### Task to carry out
Starting at the line that has "pool : Pool;" and stopping after the line that has "Call tid id", reproduce the listing below exactly; omit everything else.

------ Material supplied

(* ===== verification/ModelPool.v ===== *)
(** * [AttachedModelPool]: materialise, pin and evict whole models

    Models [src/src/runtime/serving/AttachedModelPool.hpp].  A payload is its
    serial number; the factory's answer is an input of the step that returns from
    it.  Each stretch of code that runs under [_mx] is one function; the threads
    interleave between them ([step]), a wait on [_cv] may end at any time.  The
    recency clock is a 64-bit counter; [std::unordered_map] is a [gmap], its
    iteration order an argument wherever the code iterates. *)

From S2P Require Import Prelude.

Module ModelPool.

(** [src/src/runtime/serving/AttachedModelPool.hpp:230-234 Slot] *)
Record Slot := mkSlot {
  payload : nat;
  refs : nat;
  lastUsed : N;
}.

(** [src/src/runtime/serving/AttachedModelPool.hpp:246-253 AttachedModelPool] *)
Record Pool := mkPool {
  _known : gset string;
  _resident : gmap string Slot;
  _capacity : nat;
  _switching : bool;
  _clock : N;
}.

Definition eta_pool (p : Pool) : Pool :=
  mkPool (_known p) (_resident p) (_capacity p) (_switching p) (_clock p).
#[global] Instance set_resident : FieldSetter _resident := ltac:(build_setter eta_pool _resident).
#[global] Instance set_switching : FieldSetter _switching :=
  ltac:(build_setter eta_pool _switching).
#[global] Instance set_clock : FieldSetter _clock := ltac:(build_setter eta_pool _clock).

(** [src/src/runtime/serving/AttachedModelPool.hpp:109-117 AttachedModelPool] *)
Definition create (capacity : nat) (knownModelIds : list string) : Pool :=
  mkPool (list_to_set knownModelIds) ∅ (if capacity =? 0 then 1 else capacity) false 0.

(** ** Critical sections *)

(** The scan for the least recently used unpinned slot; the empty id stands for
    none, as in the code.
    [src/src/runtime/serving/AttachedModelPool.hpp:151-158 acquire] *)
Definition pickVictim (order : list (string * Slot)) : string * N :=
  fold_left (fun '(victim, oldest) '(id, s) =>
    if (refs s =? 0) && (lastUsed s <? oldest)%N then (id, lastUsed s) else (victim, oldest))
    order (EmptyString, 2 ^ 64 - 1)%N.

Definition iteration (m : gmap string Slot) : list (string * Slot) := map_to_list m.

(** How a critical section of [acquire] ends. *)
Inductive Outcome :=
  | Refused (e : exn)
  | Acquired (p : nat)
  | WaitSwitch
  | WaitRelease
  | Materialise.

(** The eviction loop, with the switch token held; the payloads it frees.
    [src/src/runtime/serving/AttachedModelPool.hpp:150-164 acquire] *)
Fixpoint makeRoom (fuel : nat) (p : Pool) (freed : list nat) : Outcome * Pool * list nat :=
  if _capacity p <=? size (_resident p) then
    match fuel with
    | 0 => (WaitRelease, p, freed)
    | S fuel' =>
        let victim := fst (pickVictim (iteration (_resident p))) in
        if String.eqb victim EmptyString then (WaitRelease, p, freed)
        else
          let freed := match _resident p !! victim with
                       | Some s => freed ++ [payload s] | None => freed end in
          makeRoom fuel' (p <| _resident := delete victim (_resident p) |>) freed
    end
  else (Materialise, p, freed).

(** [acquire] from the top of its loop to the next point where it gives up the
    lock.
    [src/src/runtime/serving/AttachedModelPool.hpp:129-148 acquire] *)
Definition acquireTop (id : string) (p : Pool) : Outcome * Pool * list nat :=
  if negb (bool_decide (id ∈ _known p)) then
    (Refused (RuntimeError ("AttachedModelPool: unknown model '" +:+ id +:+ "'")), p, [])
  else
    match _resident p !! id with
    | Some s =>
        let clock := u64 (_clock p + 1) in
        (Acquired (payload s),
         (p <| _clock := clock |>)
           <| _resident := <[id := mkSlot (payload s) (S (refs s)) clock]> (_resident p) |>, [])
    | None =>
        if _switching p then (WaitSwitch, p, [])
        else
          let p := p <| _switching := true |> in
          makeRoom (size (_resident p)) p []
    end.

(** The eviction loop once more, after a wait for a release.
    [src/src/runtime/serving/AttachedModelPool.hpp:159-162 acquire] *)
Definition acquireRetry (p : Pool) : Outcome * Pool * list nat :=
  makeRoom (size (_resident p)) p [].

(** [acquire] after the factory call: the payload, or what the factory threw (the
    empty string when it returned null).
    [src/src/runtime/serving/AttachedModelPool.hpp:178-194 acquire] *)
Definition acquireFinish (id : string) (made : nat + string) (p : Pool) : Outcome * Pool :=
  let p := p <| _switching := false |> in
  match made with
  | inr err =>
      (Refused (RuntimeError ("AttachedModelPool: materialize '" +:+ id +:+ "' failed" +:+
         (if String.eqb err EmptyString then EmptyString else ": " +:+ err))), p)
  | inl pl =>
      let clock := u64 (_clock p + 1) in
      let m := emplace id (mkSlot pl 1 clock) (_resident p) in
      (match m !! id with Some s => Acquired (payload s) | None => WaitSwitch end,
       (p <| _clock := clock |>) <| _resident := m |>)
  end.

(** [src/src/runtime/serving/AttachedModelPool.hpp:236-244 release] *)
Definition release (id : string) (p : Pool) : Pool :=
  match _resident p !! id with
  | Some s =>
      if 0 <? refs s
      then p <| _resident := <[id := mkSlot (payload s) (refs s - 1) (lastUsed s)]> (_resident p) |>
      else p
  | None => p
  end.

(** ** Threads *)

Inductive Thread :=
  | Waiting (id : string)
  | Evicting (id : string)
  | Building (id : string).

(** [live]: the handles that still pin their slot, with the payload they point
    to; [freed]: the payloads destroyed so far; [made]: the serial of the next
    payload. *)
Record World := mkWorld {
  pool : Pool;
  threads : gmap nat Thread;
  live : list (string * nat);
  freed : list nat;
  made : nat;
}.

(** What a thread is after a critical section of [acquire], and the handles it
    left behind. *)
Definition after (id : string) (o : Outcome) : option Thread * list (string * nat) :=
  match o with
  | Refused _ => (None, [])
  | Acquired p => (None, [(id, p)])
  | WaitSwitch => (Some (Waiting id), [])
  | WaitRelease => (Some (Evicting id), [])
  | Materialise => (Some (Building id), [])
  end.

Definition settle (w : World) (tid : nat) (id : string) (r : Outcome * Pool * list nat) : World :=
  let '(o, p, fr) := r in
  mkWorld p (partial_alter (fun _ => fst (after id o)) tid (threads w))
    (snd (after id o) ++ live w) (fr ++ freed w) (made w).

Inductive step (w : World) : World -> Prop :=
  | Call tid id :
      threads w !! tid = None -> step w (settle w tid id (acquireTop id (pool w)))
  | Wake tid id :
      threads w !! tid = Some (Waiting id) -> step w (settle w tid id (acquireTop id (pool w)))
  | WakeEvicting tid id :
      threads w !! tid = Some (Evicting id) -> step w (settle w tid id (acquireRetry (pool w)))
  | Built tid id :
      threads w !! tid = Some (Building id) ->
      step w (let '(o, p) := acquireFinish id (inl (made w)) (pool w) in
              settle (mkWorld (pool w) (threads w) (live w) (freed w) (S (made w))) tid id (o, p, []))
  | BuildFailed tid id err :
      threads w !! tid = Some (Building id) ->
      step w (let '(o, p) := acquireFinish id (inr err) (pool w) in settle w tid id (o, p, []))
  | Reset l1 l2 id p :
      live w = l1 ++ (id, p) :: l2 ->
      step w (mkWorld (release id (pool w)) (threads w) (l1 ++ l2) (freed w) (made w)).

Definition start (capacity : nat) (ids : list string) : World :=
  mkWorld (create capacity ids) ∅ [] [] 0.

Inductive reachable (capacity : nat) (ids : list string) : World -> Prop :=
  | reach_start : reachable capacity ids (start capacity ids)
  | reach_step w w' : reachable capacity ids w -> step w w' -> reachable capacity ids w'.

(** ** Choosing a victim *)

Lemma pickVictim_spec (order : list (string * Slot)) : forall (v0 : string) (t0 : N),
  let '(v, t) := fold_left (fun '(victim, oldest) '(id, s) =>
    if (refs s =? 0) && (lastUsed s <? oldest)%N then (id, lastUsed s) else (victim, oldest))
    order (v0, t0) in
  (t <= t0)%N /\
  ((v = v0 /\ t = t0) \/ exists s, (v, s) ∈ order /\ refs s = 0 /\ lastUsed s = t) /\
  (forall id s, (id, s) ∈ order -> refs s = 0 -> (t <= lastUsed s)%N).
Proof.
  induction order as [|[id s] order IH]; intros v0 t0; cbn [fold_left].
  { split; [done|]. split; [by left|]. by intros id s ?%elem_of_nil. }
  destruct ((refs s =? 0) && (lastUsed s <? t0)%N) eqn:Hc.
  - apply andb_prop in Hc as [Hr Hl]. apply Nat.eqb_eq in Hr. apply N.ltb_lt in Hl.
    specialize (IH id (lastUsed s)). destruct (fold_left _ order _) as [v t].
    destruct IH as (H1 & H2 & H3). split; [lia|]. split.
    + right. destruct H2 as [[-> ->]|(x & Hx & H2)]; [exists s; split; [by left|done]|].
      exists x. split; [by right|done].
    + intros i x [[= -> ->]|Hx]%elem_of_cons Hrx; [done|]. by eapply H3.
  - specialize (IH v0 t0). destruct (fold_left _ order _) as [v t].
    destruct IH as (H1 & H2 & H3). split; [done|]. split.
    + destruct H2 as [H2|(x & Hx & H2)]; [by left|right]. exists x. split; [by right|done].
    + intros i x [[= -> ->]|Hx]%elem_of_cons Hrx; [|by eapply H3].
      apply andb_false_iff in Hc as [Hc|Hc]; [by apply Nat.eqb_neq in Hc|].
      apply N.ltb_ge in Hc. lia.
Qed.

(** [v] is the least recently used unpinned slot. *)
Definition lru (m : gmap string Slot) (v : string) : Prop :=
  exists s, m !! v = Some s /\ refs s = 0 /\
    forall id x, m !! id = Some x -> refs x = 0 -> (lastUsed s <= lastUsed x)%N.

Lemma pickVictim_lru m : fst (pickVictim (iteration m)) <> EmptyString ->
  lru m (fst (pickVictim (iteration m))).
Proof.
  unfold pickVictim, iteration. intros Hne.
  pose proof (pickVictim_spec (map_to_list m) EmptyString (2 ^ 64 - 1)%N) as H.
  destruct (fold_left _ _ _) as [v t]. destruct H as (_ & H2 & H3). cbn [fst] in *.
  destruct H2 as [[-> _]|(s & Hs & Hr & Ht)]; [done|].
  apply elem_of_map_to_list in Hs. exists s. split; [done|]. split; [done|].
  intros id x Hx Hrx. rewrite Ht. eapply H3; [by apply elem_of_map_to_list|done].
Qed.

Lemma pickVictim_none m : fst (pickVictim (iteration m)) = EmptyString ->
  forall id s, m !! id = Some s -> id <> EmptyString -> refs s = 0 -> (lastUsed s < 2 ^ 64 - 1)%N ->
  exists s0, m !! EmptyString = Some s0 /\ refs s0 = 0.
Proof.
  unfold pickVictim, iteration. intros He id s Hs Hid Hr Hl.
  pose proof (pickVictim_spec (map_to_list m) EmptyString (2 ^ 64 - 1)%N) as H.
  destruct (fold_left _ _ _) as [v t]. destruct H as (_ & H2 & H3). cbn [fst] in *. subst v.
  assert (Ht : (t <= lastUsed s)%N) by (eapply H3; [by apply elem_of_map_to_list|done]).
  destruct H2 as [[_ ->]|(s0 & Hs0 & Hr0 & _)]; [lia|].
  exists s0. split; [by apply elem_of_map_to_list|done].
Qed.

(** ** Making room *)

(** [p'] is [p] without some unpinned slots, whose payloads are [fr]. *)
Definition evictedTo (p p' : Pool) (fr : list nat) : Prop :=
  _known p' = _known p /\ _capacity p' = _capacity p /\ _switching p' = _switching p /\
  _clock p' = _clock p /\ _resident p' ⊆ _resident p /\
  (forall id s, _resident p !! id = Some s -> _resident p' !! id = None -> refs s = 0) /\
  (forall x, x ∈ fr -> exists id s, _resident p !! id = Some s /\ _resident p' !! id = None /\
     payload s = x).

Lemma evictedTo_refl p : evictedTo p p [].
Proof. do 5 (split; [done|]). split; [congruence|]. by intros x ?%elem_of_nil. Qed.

------------

### Solution to this task
  pool : Pool;
  threads : gmap nat Thread;
  live : list (string * nat);
  freed : list nat;
  made : nat;
}.

(** What a thread is after a critical section of [acquire], and the handles it
    left behind. *)
Definition after (id : string) (o : Outcome) : option Thread * list (string * nat) :=
  match o with
  | Refused _ => (None, [])
  | Acquired p => (None, [(id, p)])
  | WaitSwitch => (Some (Waiting id), [])
  | WaitRelease => (Some (Evicting id), [])
  | Materialise => (Some (Building id), [])
  end.

Definition settle (w : World) (tid : nat) (id : string) (r : Outcome * Pool * list nat) : World :=
  let '(o, p, fr) := r in
  mkWorld p (partial_alter (fun _ => fst (after id o)) tid (threads w))
    (snd (after id o) ++ live w) (fr ++ freed w) (made w).

Inductive step (w : World) : World -> Prop :=
  | Call tid id :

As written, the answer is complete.